**MATERIAL SHOWN**
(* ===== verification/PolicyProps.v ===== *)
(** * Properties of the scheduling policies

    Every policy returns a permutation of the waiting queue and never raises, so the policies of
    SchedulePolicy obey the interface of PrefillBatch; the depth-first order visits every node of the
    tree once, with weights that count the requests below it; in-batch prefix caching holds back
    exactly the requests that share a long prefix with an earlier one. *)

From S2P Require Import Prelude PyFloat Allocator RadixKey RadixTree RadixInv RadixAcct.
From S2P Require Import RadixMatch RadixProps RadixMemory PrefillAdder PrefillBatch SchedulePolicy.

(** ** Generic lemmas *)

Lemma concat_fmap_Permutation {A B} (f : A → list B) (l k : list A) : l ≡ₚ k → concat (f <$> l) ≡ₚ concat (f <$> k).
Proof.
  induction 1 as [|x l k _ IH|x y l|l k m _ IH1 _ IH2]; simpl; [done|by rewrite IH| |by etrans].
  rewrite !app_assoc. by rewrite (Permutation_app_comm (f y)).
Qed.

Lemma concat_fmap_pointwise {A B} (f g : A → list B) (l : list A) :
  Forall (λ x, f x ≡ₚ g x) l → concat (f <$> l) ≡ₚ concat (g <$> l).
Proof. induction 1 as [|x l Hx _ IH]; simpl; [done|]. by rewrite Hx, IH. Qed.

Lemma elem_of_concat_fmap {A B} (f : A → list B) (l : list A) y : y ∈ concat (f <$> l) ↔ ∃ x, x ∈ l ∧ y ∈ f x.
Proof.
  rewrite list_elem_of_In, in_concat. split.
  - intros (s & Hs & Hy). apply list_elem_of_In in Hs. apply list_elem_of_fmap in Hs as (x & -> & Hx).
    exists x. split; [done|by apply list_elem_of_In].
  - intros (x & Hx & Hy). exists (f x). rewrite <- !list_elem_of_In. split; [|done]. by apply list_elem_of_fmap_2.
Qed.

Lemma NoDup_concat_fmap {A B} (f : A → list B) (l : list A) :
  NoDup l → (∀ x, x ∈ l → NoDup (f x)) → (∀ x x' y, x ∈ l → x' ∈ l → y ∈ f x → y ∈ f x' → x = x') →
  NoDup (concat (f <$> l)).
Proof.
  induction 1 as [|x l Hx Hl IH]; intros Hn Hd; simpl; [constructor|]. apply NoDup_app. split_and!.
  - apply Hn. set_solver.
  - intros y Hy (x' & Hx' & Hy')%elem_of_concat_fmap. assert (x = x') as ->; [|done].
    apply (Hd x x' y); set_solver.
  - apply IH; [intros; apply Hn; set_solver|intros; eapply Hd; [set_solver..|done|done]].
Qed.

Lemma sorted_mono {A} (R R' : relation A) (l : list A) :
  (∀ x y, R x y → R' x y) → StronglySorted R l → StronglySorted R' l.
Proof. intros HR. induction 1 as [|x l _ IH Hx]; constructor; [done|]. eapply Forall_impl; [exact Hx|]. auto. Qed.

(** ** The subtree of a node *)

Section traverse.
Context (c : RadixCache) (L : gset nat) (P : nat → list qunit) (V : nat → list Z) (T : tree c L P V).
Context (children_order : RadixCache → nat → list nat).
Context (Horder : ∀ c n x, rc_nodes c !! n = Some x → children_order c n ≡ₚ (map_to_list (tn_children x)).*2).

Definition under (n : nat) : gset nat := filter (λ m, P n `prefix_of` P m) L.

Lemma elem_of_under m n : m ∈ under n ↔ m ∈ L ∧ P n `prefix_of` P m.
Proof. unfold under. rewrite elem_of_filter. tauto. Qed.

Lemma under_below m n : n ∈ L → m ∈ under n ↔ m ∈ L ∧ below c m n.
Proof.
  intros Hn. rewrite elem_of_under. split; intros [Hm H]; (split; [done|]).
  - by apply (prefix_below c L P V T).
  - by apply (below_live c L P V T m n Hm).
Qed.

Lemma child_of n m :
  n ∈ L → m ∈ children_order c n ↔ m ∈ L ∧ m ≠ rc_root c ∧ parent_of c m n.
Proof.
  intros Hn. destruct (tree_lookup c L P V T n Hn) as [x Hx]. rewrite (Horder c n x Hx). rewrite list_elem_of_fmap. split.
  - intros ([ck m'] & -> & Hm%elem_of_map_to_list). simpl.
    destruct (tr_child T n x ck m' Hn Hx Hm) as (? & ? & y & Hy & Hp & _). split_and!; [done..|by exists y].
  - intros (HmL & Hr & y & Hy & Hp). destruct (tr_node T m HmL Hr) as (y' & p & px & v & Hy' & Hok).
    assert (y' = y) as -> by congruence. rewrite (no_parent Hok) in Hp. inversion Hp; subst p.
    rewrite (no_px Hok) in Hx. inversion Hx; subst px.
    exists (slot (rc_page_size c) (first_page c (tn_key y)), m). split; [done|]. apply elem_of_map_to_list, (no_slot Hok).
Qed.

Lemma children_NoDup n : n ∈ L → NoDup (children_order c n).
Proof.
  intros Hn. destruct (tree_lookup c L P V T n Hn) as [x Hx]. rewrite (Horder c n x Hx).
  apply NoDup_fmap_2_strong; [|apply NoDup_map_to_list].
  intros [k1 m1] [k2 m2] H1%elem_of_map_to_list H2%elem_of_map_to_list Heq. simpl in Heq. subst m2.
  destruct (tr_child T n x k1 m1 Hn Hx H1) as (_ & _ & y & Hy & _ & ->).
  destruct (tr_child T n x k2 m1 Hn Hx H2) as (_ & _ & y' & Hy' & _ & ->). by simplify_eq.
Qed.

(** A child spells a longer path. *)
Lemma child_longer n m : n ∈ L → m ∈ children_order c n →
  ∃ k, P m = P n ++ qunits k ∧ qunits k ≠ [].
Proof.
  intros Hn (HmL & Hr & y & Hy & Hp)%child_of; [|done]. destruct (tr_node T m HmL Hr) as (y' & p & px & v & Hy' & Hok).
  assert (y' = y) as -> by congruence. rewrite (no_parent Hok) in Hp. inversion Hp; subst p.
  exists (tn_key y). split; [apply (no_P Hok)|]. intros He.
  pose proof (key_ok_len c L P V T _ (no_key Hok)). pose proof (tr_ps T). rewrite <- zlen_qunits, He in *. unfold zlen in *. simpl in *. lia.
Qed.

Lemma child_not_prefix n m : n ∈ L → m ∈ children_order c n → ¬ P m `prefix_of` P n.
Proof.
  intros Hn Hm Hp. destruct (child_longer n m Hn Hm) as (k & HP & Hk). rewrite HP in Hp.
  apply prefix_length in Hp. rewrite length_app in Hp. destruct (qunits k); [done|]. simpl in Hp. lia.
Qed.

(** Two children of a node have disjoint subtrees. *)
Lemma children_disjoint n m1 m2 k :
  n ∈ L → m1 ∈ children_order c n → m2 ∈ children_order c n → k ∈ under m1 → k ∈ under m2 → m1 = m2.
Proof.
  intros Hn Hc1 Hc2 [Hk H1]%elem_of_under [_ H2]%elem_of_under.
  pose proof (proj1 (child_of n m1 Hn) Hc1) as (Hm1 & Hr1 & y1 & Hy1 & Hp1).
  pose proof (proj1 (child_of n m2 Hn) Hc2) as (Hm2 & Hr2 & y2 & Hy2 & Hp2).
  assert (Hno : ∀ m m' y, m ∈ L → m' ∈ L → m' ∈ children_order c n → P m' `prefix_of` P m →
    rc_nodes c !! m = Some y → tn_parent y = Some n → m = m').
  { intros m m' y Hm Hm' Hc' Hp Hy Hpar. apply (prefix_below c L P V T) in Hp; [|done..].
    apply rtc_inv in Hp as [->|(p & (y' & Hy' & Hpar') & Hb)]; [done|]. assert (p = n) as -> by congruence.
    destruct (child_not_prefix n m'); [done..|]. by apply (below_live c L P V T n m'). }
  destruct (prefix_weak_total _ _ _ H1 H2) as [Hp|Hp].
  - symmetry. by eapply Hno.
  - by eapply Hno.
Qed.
* * *
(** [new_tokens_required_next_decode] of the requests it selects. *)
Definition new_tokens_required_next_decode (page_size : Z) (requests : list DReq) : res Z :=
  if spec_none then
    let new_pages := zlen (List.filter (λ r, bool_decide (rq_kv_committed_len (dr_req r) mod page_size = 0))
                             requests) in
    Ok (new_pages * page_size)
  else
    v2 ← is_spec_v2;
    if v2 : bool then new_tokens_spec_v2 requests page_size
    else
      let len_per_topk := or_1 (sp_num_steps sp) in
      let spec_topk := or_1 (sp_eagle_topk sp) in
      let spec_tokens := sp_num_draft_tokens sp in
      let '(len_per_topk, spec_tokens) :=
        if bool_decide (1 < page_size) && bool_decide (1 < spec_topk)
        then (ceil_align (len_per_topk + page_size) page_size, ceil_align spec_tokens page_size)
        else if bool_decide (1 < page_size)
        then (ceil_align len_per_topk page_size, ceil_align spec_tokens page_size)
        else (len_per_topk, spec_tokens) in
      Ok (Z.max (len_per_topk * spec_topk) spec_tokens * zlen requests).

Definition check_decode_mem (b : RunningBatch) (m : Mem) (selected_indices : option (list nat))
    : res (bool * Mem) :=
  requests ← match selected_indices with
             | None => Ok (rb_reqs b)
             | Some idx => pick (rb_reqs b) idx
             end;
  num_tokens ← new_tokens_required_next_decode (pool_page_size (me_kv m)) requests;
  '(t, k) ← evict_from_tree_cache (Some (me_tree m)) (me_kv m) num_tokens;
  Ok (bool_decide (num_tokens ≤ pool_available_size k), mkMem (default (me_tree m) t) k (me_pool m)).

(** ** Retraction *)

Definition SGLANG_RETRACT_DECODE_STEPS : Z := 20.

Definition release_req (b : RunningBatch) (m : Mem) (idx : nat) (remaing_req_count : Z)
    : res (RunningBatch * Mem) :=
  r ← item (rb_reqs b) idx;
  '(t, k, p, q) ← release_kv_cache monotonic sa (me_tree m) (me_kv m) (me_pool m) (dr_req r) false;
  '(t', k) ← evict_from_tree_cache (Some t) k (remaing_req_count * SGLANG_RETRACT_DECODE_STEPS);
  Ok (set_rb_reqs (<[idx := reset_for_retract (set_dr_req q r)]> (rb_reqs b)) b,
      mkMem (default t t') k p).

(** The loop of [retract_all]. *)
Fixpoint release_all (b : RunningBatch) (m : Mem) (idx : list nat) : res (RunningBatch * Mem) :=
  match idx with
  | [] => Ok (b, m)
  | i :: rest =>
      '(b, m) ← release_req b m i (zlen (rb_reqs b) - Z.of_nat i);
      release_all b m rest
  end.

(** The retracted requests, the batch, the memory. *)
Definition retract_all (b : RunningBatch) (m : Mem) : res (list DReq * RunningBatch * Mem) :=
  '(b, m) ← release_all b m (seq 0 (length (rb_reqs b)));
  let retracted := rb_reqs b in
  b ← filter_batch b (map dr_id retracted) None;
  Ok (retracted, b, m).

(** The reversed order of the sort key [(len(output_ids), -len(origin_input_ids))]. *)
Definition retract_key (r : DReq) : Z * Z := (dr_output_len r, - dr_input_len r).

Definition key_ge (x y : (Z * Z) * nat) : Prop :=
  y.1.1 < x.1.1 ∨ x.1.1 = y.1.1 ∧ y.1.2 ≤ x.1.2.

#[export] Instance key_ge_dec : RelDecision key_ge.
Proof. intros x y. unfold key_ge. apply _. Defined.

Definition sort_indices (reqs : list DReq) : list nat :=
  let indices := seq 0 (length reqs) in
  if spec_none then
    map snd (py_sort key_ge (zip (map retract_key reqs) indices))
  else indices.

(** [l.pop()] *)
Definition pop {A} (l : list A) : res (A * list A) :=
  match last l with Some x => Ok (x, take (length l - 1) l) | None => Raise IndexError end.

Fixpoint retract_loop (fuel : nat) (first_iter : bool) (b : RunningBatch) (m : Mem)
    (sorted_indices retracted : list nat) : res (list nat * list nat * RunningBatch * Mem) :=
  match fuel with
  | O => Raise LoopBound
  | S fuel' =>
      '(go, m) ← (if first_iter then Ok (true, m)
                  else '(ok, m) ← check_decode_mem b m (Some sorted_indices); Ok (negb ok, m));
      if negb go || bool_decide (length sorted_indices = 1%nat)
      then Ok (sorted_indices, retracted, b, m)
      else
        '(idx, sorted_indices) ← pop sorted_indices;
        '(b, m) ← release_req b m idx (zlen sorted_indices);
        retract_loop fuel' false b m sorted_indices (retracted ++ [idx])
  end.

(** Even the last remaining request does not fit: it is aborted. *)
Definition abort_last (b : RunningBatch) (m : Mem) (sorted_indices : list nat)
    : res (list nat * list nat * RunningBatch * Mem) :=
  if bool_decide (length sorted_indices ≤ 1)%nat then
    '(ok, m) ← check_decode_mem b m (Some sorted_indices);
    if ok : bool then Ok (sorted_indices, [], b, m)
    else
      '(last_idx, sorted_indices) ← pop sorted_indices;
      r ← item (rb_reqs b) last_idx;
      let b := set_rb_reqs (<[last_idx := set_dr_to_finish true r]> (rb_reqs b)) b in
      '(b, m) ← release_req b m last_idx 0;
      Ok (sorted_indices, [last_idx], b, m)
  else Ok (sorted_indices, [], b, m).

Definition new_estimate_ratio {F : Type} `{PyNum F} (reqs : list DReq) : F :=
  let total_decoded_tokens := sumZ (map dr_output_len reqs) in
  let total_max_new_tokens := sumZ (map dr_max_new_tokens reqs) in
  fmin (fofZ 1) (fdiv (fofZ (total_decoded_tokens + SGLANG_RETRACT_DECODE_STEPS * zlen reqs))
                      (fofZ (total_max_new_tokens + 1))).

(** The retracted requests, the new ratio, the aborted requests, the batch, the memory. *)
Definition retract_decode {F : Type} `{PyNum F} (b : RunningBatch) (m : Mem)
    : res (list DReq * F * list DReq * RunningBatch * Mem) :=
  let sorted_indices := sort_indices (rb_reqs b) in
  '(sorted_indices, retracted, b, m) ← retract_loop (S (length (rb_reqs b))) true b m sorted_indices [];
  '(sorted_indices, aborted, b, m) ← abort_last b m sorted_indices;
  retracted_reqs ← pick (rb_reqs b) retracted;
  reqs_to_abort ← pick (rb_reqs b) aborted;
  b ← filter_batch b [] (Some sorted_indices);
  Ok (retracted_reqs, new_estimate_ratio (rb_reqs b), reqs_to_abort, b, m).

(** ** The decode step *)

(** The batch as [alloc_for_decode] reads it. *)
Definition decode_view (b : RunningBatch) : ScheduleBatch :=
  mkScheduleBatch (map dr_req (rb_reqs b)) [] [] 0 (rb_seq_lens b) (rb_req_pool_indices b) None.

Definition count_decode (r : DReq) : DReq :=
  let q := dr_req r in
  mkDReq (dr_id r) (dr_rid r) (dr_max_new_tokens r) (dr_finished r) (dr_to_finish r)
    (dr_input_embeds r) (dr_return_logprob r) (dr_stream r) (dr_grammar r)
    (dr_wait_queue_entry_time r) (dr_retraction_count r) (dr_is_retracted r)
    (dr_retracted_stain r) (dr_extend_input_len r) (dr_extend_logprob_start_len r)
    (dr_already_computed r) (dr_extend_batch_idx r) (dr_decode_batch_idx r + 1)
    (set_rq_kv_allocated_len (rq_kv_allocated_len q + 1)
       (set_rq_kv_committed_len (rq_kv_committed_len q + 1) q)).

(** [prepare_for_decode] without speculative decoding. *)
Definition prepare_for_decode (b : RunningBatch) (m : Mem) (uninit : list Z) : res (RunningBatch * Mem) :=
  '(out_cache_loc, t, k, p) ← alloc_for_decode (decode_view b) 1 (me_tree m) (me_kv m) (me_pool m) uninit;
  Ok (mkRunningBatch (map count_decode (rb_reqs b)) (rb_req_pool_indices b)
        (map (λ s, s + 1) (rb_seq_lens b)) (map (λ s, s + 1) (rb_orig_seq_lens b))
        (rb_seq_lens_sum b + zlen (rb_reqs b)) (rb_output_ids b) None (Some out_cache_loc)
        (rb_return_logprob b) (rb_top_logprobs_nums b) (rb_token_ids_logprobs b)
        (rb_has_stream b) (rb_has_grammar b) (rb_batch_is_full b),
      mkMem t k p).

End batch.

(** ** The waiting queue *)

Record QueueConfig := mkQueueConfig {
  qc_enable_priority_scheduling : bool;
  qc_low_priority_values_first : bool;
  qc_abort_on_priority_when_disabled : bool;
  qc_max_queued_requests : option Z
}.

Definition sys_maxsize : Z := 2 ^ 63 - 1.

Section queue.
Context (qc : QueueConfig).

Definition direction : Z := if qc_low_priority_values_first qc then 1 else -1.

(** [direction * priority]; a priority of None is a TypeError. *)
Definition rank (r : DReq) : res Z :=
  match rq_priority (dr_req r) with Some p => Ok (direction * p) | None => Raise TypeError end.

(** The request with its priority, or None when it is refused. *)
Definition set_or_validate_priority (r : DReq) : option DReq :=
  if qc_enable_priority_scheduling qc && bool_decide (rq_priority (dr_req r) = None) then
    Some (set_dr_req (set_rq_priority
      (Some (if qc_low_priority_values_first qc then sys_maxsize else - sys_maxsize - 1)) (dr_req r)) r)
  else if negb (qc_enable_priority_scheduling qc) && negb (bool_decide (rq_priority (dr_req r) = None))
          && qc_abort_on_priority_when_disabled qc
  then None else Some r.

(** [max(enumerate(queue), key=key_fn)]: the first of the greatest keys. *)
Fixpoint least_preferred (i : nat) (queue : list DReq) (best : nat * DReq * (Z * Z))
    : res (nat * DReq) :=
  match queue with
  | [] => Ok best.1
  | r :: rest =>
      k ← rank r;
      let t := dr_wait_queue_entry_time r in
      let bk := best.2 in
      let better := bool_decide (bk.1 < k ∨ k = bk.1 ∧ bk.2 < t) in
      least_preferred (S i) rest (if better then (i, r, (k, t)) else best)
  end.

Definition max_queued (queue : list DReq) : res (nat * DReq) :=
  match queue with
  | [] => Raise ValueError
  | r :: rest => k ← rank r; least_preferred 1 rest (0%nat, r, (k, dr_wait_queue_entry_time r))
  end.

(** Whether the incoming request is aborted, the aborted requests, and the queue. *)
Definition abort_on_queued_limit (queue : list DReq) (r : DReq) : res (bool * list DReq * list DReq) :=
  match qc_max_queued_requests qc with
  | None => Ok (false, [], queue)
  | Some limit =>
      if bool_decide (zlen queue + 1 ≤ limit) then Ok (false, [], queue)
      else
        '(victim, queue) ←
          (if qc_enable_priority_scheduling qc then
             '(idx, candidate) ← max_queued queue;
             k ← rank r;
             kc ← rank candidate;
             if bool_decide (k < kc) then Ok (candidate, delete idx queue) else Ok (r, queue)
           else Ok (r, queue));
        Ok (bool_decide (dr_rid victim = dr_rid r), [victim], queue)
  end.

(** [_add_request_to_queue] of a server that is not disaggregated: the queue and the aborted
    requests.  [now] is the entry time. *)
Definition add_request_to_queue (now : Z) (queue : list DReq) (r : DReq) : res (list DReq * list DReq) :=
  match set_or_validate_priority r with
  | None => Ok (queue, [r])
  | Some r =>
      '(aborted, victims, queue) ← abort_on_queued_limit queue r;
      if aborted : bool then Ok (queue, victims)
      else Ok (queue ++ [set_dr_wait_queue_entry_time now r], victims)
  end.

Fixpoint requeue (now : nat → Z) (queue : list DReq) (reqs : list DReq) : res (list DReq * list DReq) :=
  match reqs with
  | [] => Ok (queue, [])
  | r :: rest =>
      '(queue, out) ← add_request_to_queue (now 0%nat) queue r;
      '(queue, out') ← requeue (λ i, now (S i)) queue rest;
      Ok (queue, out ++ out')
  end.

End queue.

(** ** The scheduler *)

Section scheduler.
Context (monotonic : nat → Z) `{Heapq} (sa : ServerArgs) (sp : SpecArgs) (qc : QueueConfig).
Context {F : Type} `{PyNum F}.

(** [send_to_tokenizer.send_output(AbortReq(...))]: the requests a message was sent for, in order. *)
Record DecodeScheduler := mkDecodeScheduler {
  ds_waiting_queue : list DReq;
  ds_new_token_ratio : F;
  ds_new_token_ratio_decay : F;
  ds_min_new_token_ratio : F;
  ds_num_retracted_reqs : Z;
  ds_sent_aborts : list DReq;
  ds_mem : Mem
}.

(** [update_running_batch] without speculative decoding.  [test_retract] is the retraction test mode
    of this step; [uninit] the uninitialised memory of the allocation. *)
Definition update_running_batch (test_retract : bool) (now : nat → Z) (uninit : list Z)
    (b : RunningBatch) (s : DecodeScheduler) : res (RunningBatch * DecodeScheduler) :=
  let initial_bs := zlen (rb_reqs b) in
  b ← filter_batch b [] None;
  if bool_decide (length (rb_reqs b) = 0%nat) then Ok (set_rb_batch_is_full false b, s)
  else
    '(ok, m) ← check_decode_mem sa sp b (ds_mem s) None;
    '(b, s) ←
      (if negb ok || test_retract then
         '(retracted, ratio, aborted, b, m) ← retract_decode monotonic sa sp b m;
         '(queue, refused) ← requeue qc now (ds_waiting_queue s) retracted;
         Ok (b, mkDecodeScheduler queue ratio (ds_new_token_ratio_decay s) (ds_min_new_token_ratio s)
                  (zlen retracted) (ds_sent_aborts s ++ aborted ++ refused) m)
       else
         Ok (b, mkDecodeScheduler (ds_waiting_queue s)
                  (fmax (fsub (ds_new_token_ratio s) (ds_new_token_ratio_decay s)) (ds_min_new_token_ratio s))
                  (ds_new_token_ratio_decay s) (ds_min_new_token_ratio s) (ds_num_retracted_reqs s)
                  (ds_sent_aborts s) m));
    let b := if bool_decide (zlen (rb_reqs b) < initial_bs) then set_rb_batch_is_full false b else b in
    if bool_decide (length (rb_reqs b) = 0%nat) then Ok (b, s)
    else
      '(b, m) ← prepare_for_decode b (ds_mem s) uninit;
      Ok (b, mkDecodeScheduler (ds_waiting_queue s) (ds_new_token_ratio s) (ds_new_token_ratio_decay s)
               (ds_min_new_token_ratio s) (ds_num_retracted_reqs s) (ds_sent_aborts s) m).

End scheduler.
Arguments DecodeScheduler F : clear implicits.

**PROMPT**
Count of lines with the string "victims" in the material above: give that number only.

**THE COMPLETED TASK**
3